> **Your goal**: Output only the stretch of the listing that starts at the line containing "w; functions := functions w;" and ends at the line containing "match l with", reproduced exactly with both ends.

> **Task input**:
(** X14: whenever its run is defined, a processed read of one of the
    driver's channels does this. For the timestamp channel it returns
    [-EINVAL] and touches nothing. For a concentration channel it makes
    the measurement read of the channels up to and including its own,
    and then either returns the negative code of that read and writes
    nothing, or returns IIO_VAL_INT_PLUS_MICRO with [*val] and [*val2]
    the integer and the micro part of [v / 100], where [v] is the value
    the measurement read has stored for this channel, within
    [0, 300000]. (A response with a float whose decoding is undefined
    makes the run undefined.) *)
Theorem sps30_read_raw_processed
    (dev : device) (stack : list Z) (chan : iio_chan_spec) (h h' : host)
    (ret : Z) (out : option (Z * Z)) :
  In chan sps30_channels ->
  locked h = false ->
  sps30_read_raw dev stack chan IIO_CHAN_INFO_PROCESSED h = Some ((ret, out), h') ->
  (type chan = IIO_TIMESTAMP /\ ret = - EINVAL /\ out = None /\ h' = h)
  \/ exists n r data',
       type chan = IIO_MASSCONCENTRATION /\
       channels_read (channel2 chan) = Some n /\ address chan = n - 1 /\
       sps30_do_meas dev stack n (hbus h) = Some ((r, data'), hbus h') /\
       (r < 0 /\ ret = r /\ out = None
        \/ r = 0 /\ ret = IIO_VAL_INT_PLUS_MICRO /\
           exists v, data' !! Z.to_nat (address chan) = Some v /\
                     0 <= v <= 300000 /\
                     out = Some (v / 100, v mod 100 * 10000)).
Proof.
  intros Hin Hl.
  destruct (sps30_channels_cases chan Hin) as [Ht|(n & Ht & Hc & Ha & Hn)].
  { unfold sps30_read_raw. rewrite Ht. unfold h_ret. intros [= <- <- <-].
    left. done. }
  rewrite (sps30_read_raw_processed_eq dev stack chan n h Ht Hc Hl).
  destruct (sps30_do_meas dev stack n (hbus h)) as [[[r data] b]|] eqn:Hm;
    [|discriminate].
  intros H. apply read_raw_result_inv in H
    as [-> [(Hr & Eret & Eout)|(Er & Eret & d & Hd & Eout)]];
    right; exists n, r, data; cbn [hbus];
    (split; [exact Ht|]); (split; [exact Hc|]); (split; [exact Ha|]);
    (split; [exact Hm|]).
  - left. split; [|done].
    apply sps30_do_meas_inv in Hm as (_ & Hret & _).
    unfold EIO, ETIMEDOUT in Hret. destruct Hret as [?|[?|[?|[? _]]]]; lia.
  - right. split; [exact Er|]. split; [exact Eret|]. subst r.
    apply sps30_do_meas_success in Hm as (_ & Hv & _); [|lia].
    destruct (Hv (n - 1) ltac:(lia)) as (v & Hlook & Hrange).
    rewrite Ha, Hlook in Hd. injection Hd as <-.
    exists v. rewrite Ha. split; [exact Hlook|]. split; [exact Hrange|].
    rewrite Eout, Z.quot_div_nonneg, Z.rem_mod_nonneg by lia.
    pose proof (Z.mod_pos_bound v 100 ltac:(lia)).
    rewrite s32_id by lia. reflexivity.
Qed.
(** X9.  Without window nothing is dropped: the new track of a channel [c]
    holds exactly the messages read that are of channel [c] or without
    channel, in the order of the file, with nothing but the time changed;
    no message of another channel, none twice, none missing. *)
Theorem new_track_without_window
    (second2tick : Z -> Z -> Z -> option Q)
    (midi : MidiFile.t) (trim_silence ignore_meta : bool)
    (cutoff offset : option Z) (st : state) (c : nat)
    (out : list Message.t) :
  truthy cutoff = None -> truthy offset = None ->
  process_tracks second2tick trim_silence ignore_meta cutoff offset
    (MidiFile.ticks_per_beat midi) init_state (MidiFile.tracks midi)
  = Some st ->
  new_tracks st !! c = Some out ->
  untimed <$> out
  = untimed <$> List.filter (for_channel c)
                  (kept ignore_meta (stream midi)).
Proof.
  intros Hcut Hoff Hrun Hout. rewrite process_tracks_concat in Hrun.
  assert (c < 16)%nat as Hc.
  { pose proof (process_track_sixteen _ _ _ _ _ _ _ _ _
                  init_state_sixteen Hrun) as (Hn & _).
    rewrite <- Hn. eapply lookup_lt_Some; eassumption. }
  assert (new_tracks init_state !! c = Some []) as Hinit
    by (apply lookup_replicate; split; trivial).
  destruct (process_track_adds _ _ _ _ _ _ _ _ _ _ _ Hrun Hinit)
    as (ext & Hext & _ & _ & Heq).
  cbn [app] in Hext. rewrite Hout in Hext. injection Hext as ->.
  exact (Heq Hcut Hoff).
Qed.

Lemma new_track_without_window_witness :
  let a := channel_msg "note_on" 0 7 in
  let b := channel_msg "note_on" 1 30 in
  let t := meta_msg "lyrics" 9 0 in
  let g := meta_msg "set_tempo" 5 600000 in
  let d := channel_msg "note_off" 0 20000 in
  let midi :=
    {| MidiFile.ticks_per_beat := 480;
       MidiFile.tracks := [[a; b; t]; [g; d]] |} in
  untimed <$> [Message.set_time a 0; g; Message.set_time d 10000]
  = untimed <$> List.filter (for_channel 0) (kept true (stream midi)).
Proof.
  cbv zeta.
  refine (new_track_without_window Mido.second2tick
            {| MidiFile.ticks_per_beat := 480;
               MidiFile.tracks :=
                 [[channel_msg "note_on" 0 7; channel_msg "note_on" 1 30;
                   meta_msg "lyrics" 9 0];
                  [meta_msg "set_tempo" 5 600000;
                   channel_msg "note_off" 0 20000]] |}
            true true None (Some 0) _ 0%nat _ eq_refl eq_refl _ _).
  - vm_compute. reflexivity.
  - reflexivity.
Defined.
(** C10: for every field-value map [m] (a dictionary: distinct keys),
    merging the one-element sequence [m] gives [m] itself, and merging
    [m, m] gives the same result as merging [m]. *)
Theorem combine_kv_idempotent (m : list (pystr * json)) :
  dict_wf m → combine_kv [m] = m ∧ combine_kv [m; m] = combine_kv [m].
Proof.
  intros Hwf.
  assert (combine_kv [m] = m) as H1.
  { unfold combine_kv. simpl. by rewrite merge_items_fresh. }
  split; [done|].
  rewrite H1. unfold combine_kv in *. simpl in *. rewrite H1.
  by apply merge_items_again.
Qed.

Lemma combine_kv_idempotent_witness :
  let m := [(py "X", JStr []); (py "Y", JInt 1)] in
  combine_kv [m] = m ∧ combine_kv [m; m] = combine_kv [m].
Proof.
  apply combine_kv_idempotent. apply (bool_decide_unpack _). vm_compute. exact I.
Defined.

(** ** The text of a report *)

Lemma extract_pages_from pages : ∀ text,
  foldl add_page text pages = text ++ (page_texts pages ≫= fun t => t ++ [NL]).
Proof.
  unfold page_texts.
  induction pages as [|page_text pages IH]; intros text; simpl.
  - by rewrite app_nil_r.
  - rewrite IH. destruct page_text as [[|c r]|]; simpl; try done.
    by rewrite <- (app_assoc text).
Qed.

Lemma join_lines (texts : list pystr) :
  (texts ≫= fun t => t ++ [NL]) =
    match texts with
    | [] => []
    | _ :: _ => py_join [NL] texts ++ [NL]
    end.
Proof.
  induction texts as [|t r IH]; [done|].
  cbn [mbind list_bind py_join]. rewrite <- app_assoc.
  fold (mbind (M:=list) (fun t : pystr => t ++ [NL]) r). rewrite IH.
  destruct r as [|t' r]; [done|].
  by rewrite <- !app_assoc.
Qed.
(** The chain of [if cmd == ...] of [_process], for the commands of
    [MsgType.t]: the nine branches embedded here, and the final [else]
    for the commands of [MsgType.t] that [_process] has no branch for.
    The branches of the other commands (RESPONSE_SIGNATURE, the
    notification requests, the GET requests, SETUP_DOMAIN, CLOSE_DOMAIN,
    GET_STORED_MESSAGES) work on collaborators that are not in the
    sources and are not embedded: what is proved of [dispatch] is proved
    of [_process] for the commands of [MsgType.t] only. *)
Definition dispatch (core : BBcCoreService) (socket : Socket)
    (umr : Umr) (domain_id : Value) (dat : Msg) (cmd : Value) : M Processed :=
  match cmd with
  | VMsgType MsgType.REQUEST_SEARCH_TRANSACTION =>
      on_search_transaction core socket umr domain_id dat
  | VMsgType MsgType.REQUEST_SEARCH_WITH_CONDITIONS =>
      on_search_with_conditions core socket umr domain_id dat
  | VMsgType MsgType.REQUEST_COUNT_TRANSACTIONS =>
      on_count_transactions core socket umr domain_id dat
  | VMsgType MsgType.REQUEST_TRAVERSE_TRANSACTIONS =>
      on_traverse_transactions core socket umr domain_id dat
  | VMsgType MsgType.REQUEST_GATHER_SIGNATURE =>
      on_gather_signature core socket umr domain_id dat
  | VMsgType MsgType.REQUEST_INSERT =>
      on_insert core socket umr domain_id dat
  | VMsgType MsgType.MESSAGE =>
      on_message core socket umr domain_id dat
  | VMsgType MsgType.REGISTER =>
      on_register core socket umr domain_id dat
  | VMsgType MsgType.UNREGISTER =>
      on_unregister core socket umr domain_id dat
  | _ => ret (false, None)
  end.

(** [_process]: the result is the pair (disconnection, new user info). *)
Definition _process (core : BBcCoreService) (socket : Socket) (dat : Msg)
    : M Processed :=
  update_stats_increment "client" "num_message_receive";;
  do ok <- _param_check core [KeyType.command; KeyType.source_user_id] dat;
  if negb ok then ret (false, None)
  else
    let domain_id := get dat KeyType.domain_id VNone in
    do umr <- resolve_umr core domain_id;
    do cmd <- getitem dat KeyType.command;
    dispatch core socket umr domain_id dat cmd.
(** The R program of [filter_surveys] (lines 94-97). *)
Definition filter_surveys_code (keyword : string) : string :=
  newline ++
  "        surveys %>%" ++ newline ++
  "            filter(title %>% str_detect(" ++ dquote ++ keyword ++ dquote ++ "))" ++ newline ++
  "        ".

(** [filter_surveys] (lines 84-99). *)
Definition filter_surveys (keyword : string) : M W DataFrame :=
  filtered <- external (robjects_r (filter_surveys_code keyword)) ;;
  to_pandas filtered.

(** The R program of [download_survey_data] (lines 111-118). *)
Definition download_survey_data_code (survey_id : Z) : string :=
  newline ++
  "        df <- " ++ str_of_Z survey_id ++ " %>%" ++ newline ++
  "            fetch_survey_obj %>%" ++ newline ++
  "            parse_survey(fix_duplicates = 'none')" ++ newline ++
  "        " ++ newline ++
  "        df <- df %>% filter(response_status==" ++ dquote ++ "completed" ++ dquote ++ ")" ++ newline ++
  "        df" ++ newline ++
  "        ".

(** [download_survey_data] (lines 101-127). *)
Definition download_survey_data (survey_id : Z) : M W DataFrame :=
  survey_data <- external (robjects_r (download_survey_data_code survey_id)) ;;
  pandas_df <- to_pandas survey_data ;;
  pandas_df <- _replace_r_na_with_pandas_na pandas_df survey_data ;;
  ret pandas_df.
(** UFL expressions, as the script's operators build them. *)
Inductive Expr :=
| Num (v : float)
| Constant (v : float)
| ConstantVector (v : list float)
| Expression (cpp : string) (degree : nat)
| TrialFunction (V : Space)
| TestFunction (V : Space)
| Function (id : nat) (V : Space)
| FacetNormal
| grad (f : Expr)
| inner (a b : Expr)
| dot (a b : Expr)
| mul (a b : Expr)
| sub (a b : Expr)
| as_vector (components : list Expr).

(** [dx], and [ds(i)] for [ds = Measure('ds', subdomain_data=boundaries)]. *)
Inductive Measure :=
| dx
| ds (subdomain_id : nat).

Inductive Form :=
| integral (integrand : Expr) (m : Measure)
| form_add (f g : Form).

(** A point as a Python function receives it: [x[0]], [x[1]], ... *)
Definition Coordinates := nat -> float.

(** What [DirichletBC] is given as its third argument: a function of the
    point, or of the point and [on_boundary]. *)
Inductive SubDomain :=
| inside (f : Coordinates -> bool)
| inside_on_boundary (f : Coordinates -> bool -> bool).

Record DirichletBC := {
  bc_space : Space;
  bc_value : Expr;
  bc_sub_domain : SubDomain
}.

Inductive PyValue :=
| PyStr (s : string)
| PyInt (n : nat).

Inductive Event :=
| xdmf_read (file : string)
| print (args : list PyValue)
| DirichletBC_created (bc : DirichletBC)
| Measure_created (name : string)
| Function_created (id : nat) (V : Space)
| rename (id : nat) (name label : string)
| solve (a L : Form) (u : nat) (bcs : list DirichletBC)
| xdmf_write (file : string) (u : nat).

Record World := {
  boundaries : list nat;
  functions : nat;
  trace : list Event
}.

Definition M (A : Type) : Type := World -> A * World.
Definition ret {A} (a : A) : M A := fun w => (a, w).
Definition bind {A B} (m : M A) (f : A -> M B) : M B :=
  fun w => let '(a, w') := m w in f a w'.

#[local] Notation "x <- m ;; k" := (bind m (fun x => k))
  (at level 100, m at next level, right associativity).
#[local] Notation "m ;; k" := (bind m (fun _ => k))
  (at level 100, right associativity).

Definition exec {A} (m : M A) (w : World) : World := snd (m w).

Definition call (e : Event) : M unit :=
  fun w => (tt, {| boundaries := boundaries w; functions := functions w;
                   trace := trace w ++ [e] |}).

(** [DirichletBC(V, value, sub_domain)]. *)
Definition new_DirichletBC (V : Space) (value : Expr) (sd : SubDomain) : M DirichletBC :=
  let bc := {| bc_space := V; bc_value := value; bc_sub_domain := sd |} in
  call (DirichletBC_created bc);; ret bc.

(** [Measure('ds', subdomain_data=boundaries)]: the measure reads the
    marker [boundaries] of the world it is used in; [ds(i)] selects the
    edges tagged [i]. *)
Definition new_Measure (name : string) : M (nat -> Measure) :=
  call (Measure_created name);; ret ds.

(** [Function(V)]: a fresh object. *)
Definition new_Function (V : Space) : M Expr :=
  fun w => (Function (functions w) V,
            {| boundaries := boundaries w; functions := S (functions w);
               trace := trace w ++ [Function_created (functions w) V] |}).

Definition function_id (f : Expr) : nat :=
  match f with Function id _ => id | _ => 0 end.

(** [boundaries = MeshFunction('size_t', mesh, 1, 0)]. *)
Definition new_MeshFunction (mesh : Mesh) (value : nat) : M unit :=
  fun w => (tt, {| boundaries := MeshFunction mesh value; functions := functions w;
                   trace := trace w |}).

(** One iteration of the marking loop. *)
Definition mark (ie : nat * Edge) : M unit :=
  fun w => (tt, {| boundaries := mark_edge (boundaries w) ie; functions := functions w;
                   trace := trace w |}).

Fixpoint for_each {A} (l : list A) (body : A -> M unit) : M unit :=
  match l with
  | [] => ret tt
  | a :: l' => body a;; for_each l' body
  end.

(** Lines 114-121. *)
Definition boundary0 (x : Coordinates) : bool := PrimFloat.eqb (x 0) 0.0.
Definition boundary1 (x : Coordinates) : bool := PrimFloat.eqb (x 0) 10.0.
Definition bound_bubble (x : Coordinates) (on_boundary : bool) : bool :=
  (PrimFloat.ltb 0.0 (x 0) && PrimFloat.ltb (x 0) 10.0
   && PrimFloat.ltb 0.0 (x 1) && PrimFloat.ltb (x 1) 1.0 && on_boundary)%bool.

(** What [xdmf.read(mesh)] delivers. *)
Record MeshFile := { num_cells : nat; mesh_edges : list Edge }.

(** Lines 89-141: the mesh, the space, the three boundary conditions. *)
Definition declarations (file : MeshFile) : M (DirichletBC * DirichletBC * DirichletBC) :=
  call (xdmf_read "2d.xdmf");;
  call (print [PyStr "Mesh has "; PyInt (num_cells file); PyStr " cells"]);;
  let V := FunctionSpace "Lagrange" 1 in
  let p0 := Expression "0" 2 in
  bc_bubble <- new_DirichletBC V p0 (inside_on_boundary bound_bubble);;
  let p1 := Constant (-50) in
  bc_left <- new_DirichletBC V p1 (inside boundary0);;
  let p2 := Constant 50 in
  bc_right <- new_DirichletBC V p2 (inside boundary1);;
  ret (bc_bubble, bc_left, bc_right).

(** Lines 166-172. *)
Definition marking (file : MeshFile) : M unit :=
  let mesh := mesh_edges file in
  new_MeshFunction mesh 0;;
  for_each (edges mesh) mark.

(** Lines 174-232: the measure, the pressure problem, its solve and
    output, the projection problem, its solve and output.  [V] is still the
    space of line 93; the second [solve] is called without a third
    argument, that is, without boundary conditions. *)
Definition solves : M unit :=
  let V := FunctionSpace "Lagrange" 1 in
  ds <- new_Measure "ds";;
  let U := ConstantVector [(-1.0)%float; 0.0%float; 0.0%float] in
  let n := FacetNormal in
  let p := TrialFunction V in
  let q := TestFunction V in
  let rhog := Constant 10.0 in
  let g := Expression "(x[0]-5.0)/5.0" 2 in
  let k := Expression "pow(x[1], 2)*(x[1] < 0.5) + pow(1.0-x[1], 2)*(x[1]>=0.5)" 2 in
  let a := integral (inner (mul k (grad p)) (grad q)) dx in
  let L := form_add (integral (mul (mul (mul k rhog) g) q) (ds 1))
                    (integral (mul (dot U n) q) (ds 2)) in
  p <- new_Function V;;
  call (rename (function_id p) "p" "p");;
  call (solve a L (function_id p) []);;
  call (xdmf_write "p.xdmf" (function_id p));;
  let V := VectorFunctionSpace "CG" 1 in
  let u := TrialFunction V in
  let v := TestFunction V in
  let a := integral (inner u v) dx in
  let L := integral (inner (mul k (sub (grad p) (as_vector [rhog; Num 0.0; Num 0.0]))) v) dx in
  u <- new_Function V;;
  call (rename (function_id u) "u" "u");;
  call (solve a L (function_id u) []);;
  call (xdmf_write "u.xdmf" (function_id u)).

Definition script (file : MeshFile) : M unit :=
  declarations file;; marking file;; solves.

Definition start : World := {| boundaries := []; functions := 0; trace := [] |}.

(** The [solve] calls of a trace, in order. *)
Definition solve_calls (t : list Event) : list Event :=
  List.filter (fun e => match e with solve _ _ _ _ => true | _ => false end) t.

(** The boundary conditions a trace records as built, in order. *)
Definition boundary_conditions (t : list Event) : list DirichletBC :=
  omap (fun e => match e with DirichletBC_created bc => Some bc | _ => None end) t.

(** An expression that depends on no point, function or argument. *)
Fixpoint is_constant (e : Expr) : bool :=
  match e with
  | Num _ | Constant _ | ConstantVector _ => true
  | as_vector components => forallb is_constant components
  | _ => false
  end.

Definition sample_file : MeshFile := {| num_cells := 4; mesh_edges := sample_mesh |}.

Example sample_run_boundaries :
  boundaries (exec (script sample_file) start) = [1; 2; 0; 0; 1].
Proof. reflexivity. Qed.
Lemma updateBoardName_renames_active_board_witness :
  foundBoard (updateBoardName "Jingles 2" demoApp) =
    Some (mkSoundboard (id demoBoard) (Str "Jingles 2") (slots demoBoard)
                       (origin demoBoard)) /\
  map id (boards (updateBoardName "Jingles 2" demoApp)) = map id (boards demoApp) /\
  map boardFields (boards (updateBoardName "Jingles 2" demoApp)) =
    map boardFields (boards demoApp) /\
  (forall i b0, boards demoApp !! i = Some b0 -> id b0 <> activeBoardId demoApp ->
     boards (updateBoardName "Jingles 2" demoApp) !! i = Some b0) /\
  isEditingTitle (updateBoardName "Jingles 2" demoApp) = false.
Proof.
  apply (updateBoardName_renames_active_board "Jingles 2" demoApp demoBoard).
  reflexivity.
Defined.

End SoundboardSlotFacts.

Module BrowserHistoryFacts.

Import Js JsArray JsArrayFacts BrowserHistory.

Local Open Scope string_scope.
Local Open Scope list_scope.

Lemma lookupProp_setProp props k v : lookupProp (setProp props k v) k = v.
Proof.
  unfold lookupProp.
  induction props as [| [k' x] rest IH]; simpl.
  - by rewrite String.eqb_refl.
  - destruct (String.eqb k' k) eqn:E; simpl.
    + by rewrite String.eqb_refl.
    + by rewrite E.
Qed.

Lemma timestampOf_stamp entry now :
  timestampOf (stamp entry now) = Some (inject_Z now).
Proof. unfold timestampOf, stamp. simpl. by rewrite lookupProp_setProp. Qed.
(** * Inspection validation and lot disposition

    A shallow embedding of the inspection core of the quality-control
    dashboard:

    - [Js]        : the fragment of JavaScript the code relies on (IEEE
                    binary64 numbers, relational operators, truthiness);
    - [Static]    : [hooks/useInspection.ts] (static spec validator);
    - [Dynamic]   : [components/features/quality/DynamicInspectionForm]
                    (dynamic field validator);
    - [Inspector] : [components/dashboard/inspector-view] (lot
                    disposition handlers and the events of the view).

    The definitions come first; the theorems about them follow. *)

From Stdlib Require Import ZArith Bool List String Lia Permutation.
From Stdlib Require Import Floats.PrimFloat Floats.SpecFloat Floats.FloatOps.
Import ListNotations.

Set Warnings "-inexact-float".

(* ================================================================== *)
(** ** JavaScript values *)
(* ================================================================== *)

Module Js.

(** A JS [number] is an IEEE 754 binary64 value.  It is represented by
    the Standard Library's [spec_float], which has signed zeros,
    infinities and NaN.  The type also holds mantissa and exponent pairs
    that encode no binary64 value; nothing below depends on their
    absence. *)
Definition number : Type := spec_float.

(** Literals are written as primitive floats and converted once. *)
Definition lit (f : float) : number := Prim2SF f.

Definition NaN : number := S754_nan.
Definition zero : number := S754_zero false.
Definition one : number := Eval vm_compute in lit 1%float.

Definition isNaN (x : number) : bool :=
  match x with
  | S754_nan => true
  | _ => false
  end.

(** ECMA-262 [IsLessThan] on numbers: [None] is the "undefined" answer
    given when an operand is NaN. *)
Definition IsLessThan (x y : number) : option bool :=
  match SFcompare x y with
  | None => None
  | Some Lt => Some true
  | Some _ => Some false
  end.

Definition is_true_answer (r : option bool) : bool :=
  match r with Some true => true | _ => false end.

Definition is_false_answer (r : option bool) : bool :=
  match r with Some false => true | _ => false end.

(** The four relational operators, as ECMA-262 derives them from
    [IsLessThan]: [x < y], [x > y], [x <= y], [x >= y]. *)
Definition lt (x y : number) : bool := is_true_answer (IsLessThan x y).
Definition gt (x y : number) : bool := is_true_answer (IsLessThan y x).
Definition le (x y : number) : bool := is_false_answer (IsLessThan y x).
Definition ge (x y : number) : bool := is_false_answer (IsLessThan x y).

> **Result of this task**:
  fun w => (tt, {| boundaries := boundaries w; functions := functions w;
                   trace := trace w ++ [e] |}).

(** [DirichletBC(V, value, sub_domain)]. *)
Definition new_DirichletBC (V : Space) (value : Expr) (sd : SubDomain) : M DirichletBC :=
  let bc := {| bc_space := V; bc_value := value; bc_sub_domain := sd |} in
  call (DirichletBC_created bc);; ret bc.

(** [Measure('ds', subdomain_data=boundaries)]: the measure reads the
    marker [boundaries] of the world it is used in; [ds(i)] selects the
    edges tagged [i]. *)
Definition new_Measure (name : string) : M (nat -> Measure) :=
  call (Measure_created name);; ret ds.

(** [Function(V)]: a fresh object. *)
Definition new_Function (V : Space) : M Expr :=
  fun w => (Function (functions w) V,
            {| boundaries := boundaries w; functions := S (functions w);
               trace := trace w ++ [Function_created (functions w) V] |}).

Definition function_id (f : Expr) : nat :=
  match f with Function id _ => id | _ => 0 end.

(** [boundaries = MeshFunction('size_t', mesh, 1, 0)]. *)
Definition new_MeshFunction (mesh : Mesh) (value : nat) : M unit :=
  fun w => (tt, {| boundaries := MeshFunction mesh value; functions := functions w;
                   trace := trace w |}).

(** One iteration of the marking loop. *)
Definition mark (ie : nat * Edge) : M unit :=
  fun w => (tt, {| boundaries := mark_edge (boundaries w) ie; functions := functions w;
                   trace := trace w |}).

Fixpoint for_each {A} (l : list A) (body : A -> M unit) : M unit :=
  match l with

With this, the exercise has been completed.